- [INSTRUCTIONS FOR THE TASK]: If a line of the material holds the string "Definition", please copy it.

- [EXERCISE INPUTS]:
(* ===== verification/FrameSafe.v ===== *)
(** * Memory safety of the frame decoder

    For every payload the decoders of [Frame] either return a frame whose
    fields are in range and which occupies between one and [payloadlen]
    bytes, or return [NGTCP2_ERR_FRAME_ENCODING]; no read is out of bounds
    and no assertion fails.  The two passes of the ACK decoder are related
    by [vrun]: the first pass establishes that a run of integers is inside
    the payload, the second one reads it. *)

From S2P Require Import Prelude Conv Const Wp PktHd Frame.

Definition varint (n : Z) : Prop := 0 <= n < 2 ^ 62.

Definition ack_range_ok (r : ngtcp2_ack_range) : Prop := varint (ar_gap r) /\ varint (ar_len r).

Definition ecn_ok (ecn : Z * Z * Z) : Prop :=
  varint (ecn.1.1) /\ varint (ecn.1.2) /\ varint (ecn.2).

(** The fields of a frame have the ranges of their wire format. *)
Definition frame_ok (fr : ngtcp2_frame) : Prop :=
  match fr with
  | Fr_stream s =>
      (st_type s = NGTCP2_FRAME_STREAM \/ st_type s = NGTCP2_FRAME_CRYPTO) /\
      varint (st_stream_id s) /\ varint (st_offset s) /\
      Forall (fun v => bytes v /\ 1 <= zlen v) (st_data s)
  | Fr_ack a =>
      ((ack_type a = NGTCP2_FRAME_ACK /\ ack_ecn a = None) \/
       (ack_type a = NGTCP2_FRAME_ACK_ECN /\
        exists ecn, ack_ecn a = Some ecn /\ ecn_ok ecn)) /\
      varint (ack_largest_ack a) /\ varint (ack_delay a) /\
      varint (ack_first_ack_range a) /\ zlen (ack_ranges a) <= NGTCP2_MAX_ACK_RANGES /\
      Forall ack_range_ok (ack_ranges a)
  | Fr_padding len => 1 <= len
  | Fr_reset_stream id ec fs => varint id /\ varint ec /\ varint fs
  | Fr_connection_close type ec ft reason =>
      (type = NGTCP2_FRAME_CONNECTION_CLOSE \/
       (type = NGTCP2_FRAME_CONNECTION_CLOSE_APP /\ ft = 0)) /\
      varint ec /\ varint ft /\ bytes reason
  | Fr_max_data m => varint m
  | Fr_max_stream_data id m => varint id /\ varint m
  | Fr_max_streams type m =>
      (type = NGTCP2_FRAME_MAX_STREAMS_BIDI \/ type = NGTCP2_FRAME_MAX_STREAMS_UNI) /\ varint m
  | Fr_ping => True
  | Fr_data_blocked o => varint o
  | Fr_stream_data_blocked id o => varint id /\ varint o
  | Fr_streams_blocked type m =>
      (type = NGTCP2_FRAME_STREAMS_BLOCKED_BIDI \/ type = NGTCP2_FRAME_STREAMS_BLOCKED_UNI)
      /\ varint m
  | Fr_new_connection_id seq rpt cid token =>
      varint seq /\ varint rpt /\ bytes cid /\
      NGTCP2_MIN_CIDLEN <= zlen cid <= NGTCP2_MAX_CIDLEN /\
      bytes token /\ zlen token = NGTCP2_STATELESS_RESET_TOKENLEN
  | Fr_stop_sending id ec => varint id /\ varint ec
  | Fr_path_challenge d => bytes d /\ zlen d = 8
  | Fr_path_response d => bytes d /\ zlen d = 8
  | Fr_new_token t => bytes t
  | Fr_retire_connection_id seq => varint seq
  | Fr_handshake_done => True
  | Fr_datagram type d =>
      (type = NGTCP2_FRAME_DATAGRAM \/ type = NGTCP2_FRAME_DATAGRAM_LEN) /\
      Forall (fun v => bytes v /\ 1 <= zlen v) d
  end.

(** What a decoder promises for a payload. *)
Definition decoded (payload : list Z) (r : ngtcp2_frame * Z) : Prop :=
  frame_ok r.1 /\ 1 <= r.2 <= zlen payload.

Definition frame_encoding_error (e : Z) : Prop := e = NGTCP2_ERR_FRAME_ENCODING.

Abbreviation safe payload c := (wp c (decoded payload) frame_encoding_error).

#[local] Ltac fin :=
  repeat match goal with
  | |- frame_encoding_error _ => reflexivity
  | |- decoded _ _ => split; cbn [fst snd frame_ok st_type st_stream_id st_offset st_data]; [|wp_lia]
  | |- _ /\ _ => split
  | |- varint _ => unfold varint; wp_lia
  | |- True => exact I
  | |- bytes _ => assumption
  | |- Forall _ [] => constructor
  | |- Forall _ [_] => constructor; [split; [assumption|wp_lia] | constructor]
  | |- ?x = ?x => reflexivity
  end.

#[local] Ltac frame_steps := cbv zeta; wp_steps; fin; try wp_lia.

(** ** Decoders with a fixed number of fields *)
Section Fixed.
Context (payload : list Z) (Hb : bytes payload).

- [FINISHED TASK]:
Definition varint (n : Z) : Prop := 0 <= n < 2 ^ 62.
Definition ack_range_ok (r : ngtcp2_ack_range) : Prop := varint (ar_gap r) /\ varint (ar_len r).
Definition ecn_ok (ecn : Z * Z * Z) : Prop :=
Definition frame_ok (fr : ngtcp2_frame) : Prop :=
Definition decoded (payload : list Z) (r : ngtcp2_frame * Z) : Prop :=
Definition frame_encoding_error (e : Z) : Prop := e = NGTCP2_ERR_FRAME_ENCODING.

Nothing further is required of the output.